第三章 拾九話 決して届かぬ月のよう(19) | As lagrimas que a lua derramou~月が零した涙

As lagrimas que a lua derramou~月が零した涙

版権作品にオリジナル人物を入れての二次創作小説を載せてます。
『遙か』シリーズが中心です

何故だろうか?

不意に思い出すのは、己の遠い過去の記憶。

どれだけ贖罪の炎に焼かれようとも

この想いを貫くのだと。

そう決めて、ここへ来た。


けれど・・・・・・・

背筋が凍った。

姿を見た瞬間。


己の過去を知られたくなくて、

己の罪を知られたくなくて。


「どうしたんだ?お前」


「ヒノエ・・・」


気がつくと辺りが暗くなっている。

どれだけここにいたのかすら覚えてない。


「彼女の素性、調べられましたか?」


「まあな」


「歯切れが悪いですね」


「あの女を探って三人死んでいる」


「・・・・・・」


ヒノエの言葉に弁慶は腕を組み思考に耽る。

そう、彼女。彰子の存在は確かに大きい。

けれど何か府に落ちない部分が多いのだ。


「鎌倉殿が何を考えているのか?」


「さあ、しかし。

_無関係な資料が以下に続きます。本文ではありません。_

Lemma good_segments_no_backslash segs : Forall good_segment segs -> BACKSLASH ∉ join SLASH segs.
Proof.
  intros Hg Hin. apply elem_of_join in Hin as [?|(s & Hs & Hx)]; [done|].
  rewrite Forall_forall in Hg. by apply Hg in Hs as (_ & _ & _ & _ & ?).
Qed.

Lemma good_segments_push segs :
  segs <> [] -> Forall good_segment segs ->
  foldM push_segment [] (split_runs (flavor_sep posix) false (join SLASH segs)) = Ok segs.
Proof.
  intros Hn Hg. rewrite split_runs_join; [|done|done|].
  - rewrite foldM_push. rewrite Forall_forall in Hg. case_match eqn:E.
    + apply existsb_elem in E as (s & Hs%Hg & <-%jeqb_eq). by destruct Hs as (_ & _ & [] & _).
    + simpl. f_equal. clear Hn E. induction segs as [|s segs IH]; [done|]. simpl.
      assert (kept s = true) as ->.
      { destruct (Hg s) as (? & ? & _); [set_solver|]. unfold kept.
        by rewrite (proj2 (jeqb_neq s _)), (proj2 (jeqb_neq s _)). }
      f_equal. apply IH. set_solver.
  - eapply Forall_impl; [done|]. intros s Hs. split; [by destruct Hs|].
    rewrite Forall_forall. intros x Hx. eapply good_segment_sep, is_sep_units in Hx as [? _]; [|done].
    by apply N.eqb_neq.
Qed.

(** Re-canonicalizing a join of good segments changes nothing, unless the text
    now begins like a Windows drive. *)
Lemma canonicalize_join segs :
  segs <> [] -> Forall good_segment segs -> clean (join SLASH segs) ->
  if drive_prefix (join SLASH segs)
  then is_ok (canonicalizeRepositoryRelativePath (join SLASH segs) posix) = false
  else canonicalizeRepositoryRelativePath (join SLASH segs) posix = Ok (join SLASH segs).
Proof.
  intros Hn Hg Hc. pose proof (good_segments_push segs Hn Hg) as Hp.
  pose proof (good_segments_no_backslash segs Hg) as Hb%includes_false.
  destruct (join_good_head segs Hn Hg) as (x & r & Hj & Hx).
  apply validateText_Ok in Hc. unfold canonicalizeRepositoryRelativePath.
  rewrite Hc, Hb, Hp. rewrite Hj in *. cbn [mbind res_mbind].
  assert (isWindowsDevicePath (x :: r) = false) as Hdev.
  { destruct r as [|b [|c [|d r]]]; simpl; rewrite ?Hx; done. }
  assert (posix_isAbsolute (x :: r) = false) as Habs.
  { apply is_sep_units in Hx as [Hx _]. unfold posix_isAbsolute; cbn [startsWith].
    rewrite andb_true_r. apply N.eqb_neq. congruence. }
  assert (startsWith (x :: r) [BACKSLASH] = false) as Hbs.
  { apply is_sep_units in Hx as [_ Hx]. cbn [startsWith].
    rewrite andb_true_r. apply N.eqb_neq. congruence. }
  unfold validateNoDevicePath, isAbsoluteFor. rewrite Hdev, Habs, Hbs.
  unfold isFullyQualifiedWindowsPath, isWindowsDriveRelative, drive_prefix.
  destruct r as [|b [|c r]]; rewrite ?Hx, ?andb_false_l, ?orb_false_r; cbn [orb].
  - destruct segs; [done|]. simpl. by rewrite <- Hj.
  - rewrite andb_true_r. destruct (is_letter x && (b =? COLON)%N); [done|].
    destruct segs; [done|]. simpl. by rewrite <- Hj.
  - destruct (is_letter x && (b =? COLON)%N); cbn [andb];
      [by destruct (is_sep c)|]. destruct segs; [done|]. simpl. by rewrite <- Hj.
Qed.

Lemma is_ok_not_path s :
  is_ok (canonicalizeRepositoryRelativePath s posix) = false -> isRepositoryRelativePath s = false.
Proof. unfold isRepositoryRelativePath. by destruct (canonicalizeRepositoryRelativePath s posix). Qed.

(** *** The POSIX path module on absolute paths *)

(** What survives Node's resolution below the root. *)
Definition norm_segment (s : jstring) : Prop :=
  s <> [] /\ s <> #"." /\ s <> #".." /\ (SLASH ∉ s).

Lemma good_norm s : good_segment s -> norm_segment s.
Proof. intros (?&?&?&?&?). repeat split; done. Qed.

Lemma good_norm_all segs : Forall good_segment segs -> Forall norm_segment segs.
Proof. intros H. eapply Forall_impl; [done|]. apply good_norm. Qed.

Lemma resolve_norm acc s : norm_segment s -> resolve_segment false acc s = s :: acc.
Proof.
  intros (H1 & H2 & H3 & _). unfold resolve_segment.
  by rewrite (proj2 (jeqb_neq s _) H1), (proj2 (jeqb_neq s _) H2), (proj2 (jeqb_neq s _) H3).
Qed.

Lemma resolve_all_norm acc segs :
  Forall norm_segment segs -> fold_left (resolve_segment false) segs acc = rev segs ++ acc.
Proof.
  intros H. revert acc. induction H as [|s segs Hs H IH]; intros acc; [done|]. simpl.
  by rewrite resolve_norm, IH, <- app_assoc.
Qed.

Lemma resolve_keeps_norm acc segs :
  Forall norm_segment acc -> Forall (fun s => SLASH ∉ s) segs ->
  Forall norm_segment (fold_left (resolve_segment false) segs acc).
Proof.
  intros Ha Hs. revert acc Ha. induction Hs as [|s segs Hs _ IH]; intros acc Ha; [done|].
  simpl. apply IH. unfold resolve_segment.
  destruct (jeqb s [] || jeqb s #".") eqn:E1; [done|]. bool_prop.
  destruct (jeqb s #"..") eqn:E2.
  - destruct Ha as [|x acc Hx Ha]; [done|].
    destruct (jeqb x #".."); [by constructor|done].
  - constructor; [|done]. repeat split; [by apply jeqb_neq..|done].
Qed.

Lemma resolve_units acc segs s :
  s ∈ fold_left (resolve_segment false) segs acc -> s ∈ acc \/ s ∈ segs.
Proof.
  revert acc; induction segs as [|s' segs IH]; intros acc; simpl; [auto|].
  intros [H|H]%IH; [|set_solver]. revert H. unfold resolve_segment.
  destruct (jeqb s' [] || jeqb s' #"."); [auto|].
  destruct (jeqb s' #".."); [|set_solver].
  destruct acc as [|y acc]; [auto|]. destruct (jeqb y #".."); set_solver.
Qed.

Lemma normalizeString_norm p : Forall norm_segment (normalizeString p false).
Proof.
  unfold normalizeString. apply List.Forall_rev, resolve_keeps_norm; [constructor|].
  rewrite Forall_forall. intros s. apply split_on_no_sep.
Qed.

Lemma normalizeString_clean p : clean p -> Forall clean (normalizeString p false).
Proof.
  intros Hp. rewrite <- (join_split_on SLASH p) in Hp. apply clean_join_inv in Hp.
  rewrite Forall_forall in Hp. rewrite Forall_forall.
  intros s Hs. apply Hp. unfold normalizeString in Hs. apply list_elem_of_In, in_rev, list_elem_of_In in Hs.
  by apply resolve_units in Hs as [[]%not_elem_of_nil|?].
Qed.

(** A rooted path made of the given segments, with an optional final slash. *)
Definition rooted (segs : list jstring) (trailing : bool) : jstring :=
  SLASH :: join SLASH segs ++ (if trailing then [SLASH] else []).

Lemma normalizeString_rooted segs trailing :
  Forall norm_segment segs -> normalizeString (rooted segs trailing) false = segs.
Proof.
  intros H. unfold normalizeString, rooted.
  assert (fold_left (resolve_segment false) (split_on SLASH (join SLASH segs)) [] = rev segs) as E.
  { destruct segs as [|s segs]; [done|]. rewrite split_on_join; [|done|].
    - by rewrite resolve_all_norm, app_nil_r.
    - eapply Forall_impl; [done|]. by intros ? (_ & _ & _ & ?). }
  change (SLASH :: ?x) with ([] ++ SLASH :: x). rewrite split_on_app. cbn [split_on app fold_left].
  change (resolve_segment false [] []) with (@nil jstring).
  destruct trailing; [|by rewrite app_nil_r, E, rev_involutive].
  rewrite split_on_app, fold_left_app, E.
  change (rev (rev segs) = segs). by rewrite rev_involutive.
Qed.

Lemma posix_isAbsolute_cons p : posix_isAbsolute p = true -> exists q, p = SLASH :: q.
Proof. intros [q ->]%startsWith_spec. by exists q. Qed.

(** [path.posix.normalize] of an absolute path is rooted. *)
Lemma posix_normalize_rooted p :
  posix_isAbsolute p = true ->
  exists trailing, posix_normalize p = rooted (normalizeString p false) trailing.
Proof.
  intros Ha. unfold posix_normalize. rewrite Ha. cbn [negb].
  destruct (posix_isAbsolute_cons p Ha) as [q Hq].
  assert (jeqb p [] = false) as -> by (apply jeqb_neq; by subst p).
  destruct (jeqb (join SLASH (normalizeString p false)) []) eqn:E.
  - exists false. apply jeqb_eq in E. unfold rooted. by rewrite E.
  - exists (ends_with_slash p). unfold rooted.
    destruct (ends_with_slash p); [done|]. by rewrite app_nil_r.
Qed.

Lemma normalize_idem p :
  posix_isAbsolute p = true ->
  normalizeString (posix_normalize p) false = normalizeString p false.
Proof.
  intros Ha. destruct (posix_normalize_rooted p Ha) as [t ->].
  apply normalizeString_rooted, normalizeString_norm.
Qed.

Lemma normalizeString_app p q :
  normalizeString (p ++ SLASH :: q) false =
  rev (fold_left (resolve_segment false) (split_on SLASH q) (rev (normalizeString p false))).
Proof. unfold normalizeString. by rewrite split_on_app, fold_left_app, rev_involutive. Qed.

Lemma strip_common_prefix a b : strip_common a (a ++ b) = ([], b).
Proof. induction a as [|x a IH]; simpl; [by destruct b|]. by rewrite jeqb_refl. Qed.

Lemma clean_rooted segs trailing : Forall clean segs -> clean (rooted segs trailing).
Proof.
  intros H%clean_join. unfold rooted, clean in *. destruct H as [Hw Hu]. split.
  - change (SLASH :: ?x) with ([] ++ SLASH :: x). unfold wf_text. rewrite wf_app_plain by done.
    simpl. destruct trailing; [|by rewrite app_nil_r]. by rewrite wf_app.
  - constructor; [done|]. apply Forall_app. split; [done|]. destruct trailing; by repeat constructor.
Qed.

Lemma filter_nonempty_segments segs :
  Forall norm_segment segs -> filter (fun s : jstring => s <> []) segs = segs.
Proof.
  induction 1 as [|s segs Hs H IH]; [done|]. rewrite filter_cons_True; [by rewrite IH|].
  by destruct Hs.
Qed.

(** Joining below an absolute root appends the segments. *)
Lemma posix_join_segments root segs :
  posix_isAbsolute root = true -> segs <> [] -> Forall norm_segment segs ->
  posix_isAbsolute (posix_join (posix_normalize root) segs) = true /\
  exists trailing,
    posix_join (posix_normalize root) segs = rooted (normalizeString root false ++ segs) trailing.
Proof.
  intros Ha Hn Hs. destruct (posix_normalize_rooted root Ha) as [t Ht].
  unfold posix_join. rewrite Ht. rewrite filter_cons_True by (unfold rooted; discriminate).
  rewrite filter_nonempty_segments by done.
  set (p := join SLASH (rooted (normalizeString root false) t :: segs)).
  assert (posix_isAbsolute p = true) as Hp by (unfold p; by destruct segs).
  destruct (posix_normalize_rooted p Hp) as [t' Ht'].
  assert (normalizeString p false = normalizeString root false ++ segs) as E.
  { unfold p. destruct segs as [|s segs]; [done|].
    change (join SLASH (?r :: s :: segs)) with (r ++ SLASH :: join SLASH (s :: segs)).
    rewrite normalizeString_app, split_on_join; [|done|].
    - rewrite normalizeString_rooted by apply normalizeString_norm.
      rewrite resolve_all_norm by done. by rewrite rev_app_distr, !rev_involutive.
    - eapply Forall_impl; [done|]. by intros ? (_ & _ & _ & ?). }
  rewrite Ht', E. split; [done|]. by exists t'.
Qed.

Lemma canonical_path_iff (s : jstring) :
  isRepositoryRelativePath s = true <-> canonical_path s.
Proof.
  split.
  - unfold isRepositoryRelativePath. destruct (canonicalizeRepositoryRelativePath s posix) eqn:E; [|done].
    intros ->%jeqb_eq. destruct (canonicalize_Ok s posix s E) as (Hc & segs & [Hg Hcs] & Hs).
    destruct segs as [|x segs]; [by subst s; split; [|split; [|left]]|].
    split; [done|]. split; [|right; by exists (x :: segs)].
    pose proof (canonicalize_join (x :: segs)) as Hj.
    change (join_segments (x :: segs)) with (join SLASH (x :: segs)) in Hs.
    rewrite <- Hs in Hj. destruct (drive_prefix s); [|done].
    rewrite E in Hj. by discriminate Hj.
  - intros (Hc & Hd & [->|(segs & Hn & Hg & ->)]); [done|].
    pose proof (canonicalize_join segs Hn Hg Hc) as Hj. rewrite Hd in Hj.
    unfold isRepositoryRelativePath. by rewrite Hj, jeqb_refl.
Qed.

Lemma isRepositoryRelativePath_clean s : isRepositoryRelativePath s = true -> clean s.
Proof. by intros [Hc _]%canonical_path_iff. Qed.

今回はかなりやばいかもしれないな」


「それは、君自身の意見ですか?それとも熊野自体の?」


「両方だ」


「・・・・なるほど」


再び思考を落としそうな弁慶に、ヒノエは文書を差し出す。


「とにかくこれが、あの女に関する文書だ」


「ありがとうございます。ヒノエ」


弁慶の返事と同時にヒノエの姿も暗闇に消える。

残った弁慶は文書を手にし、目を閉じた。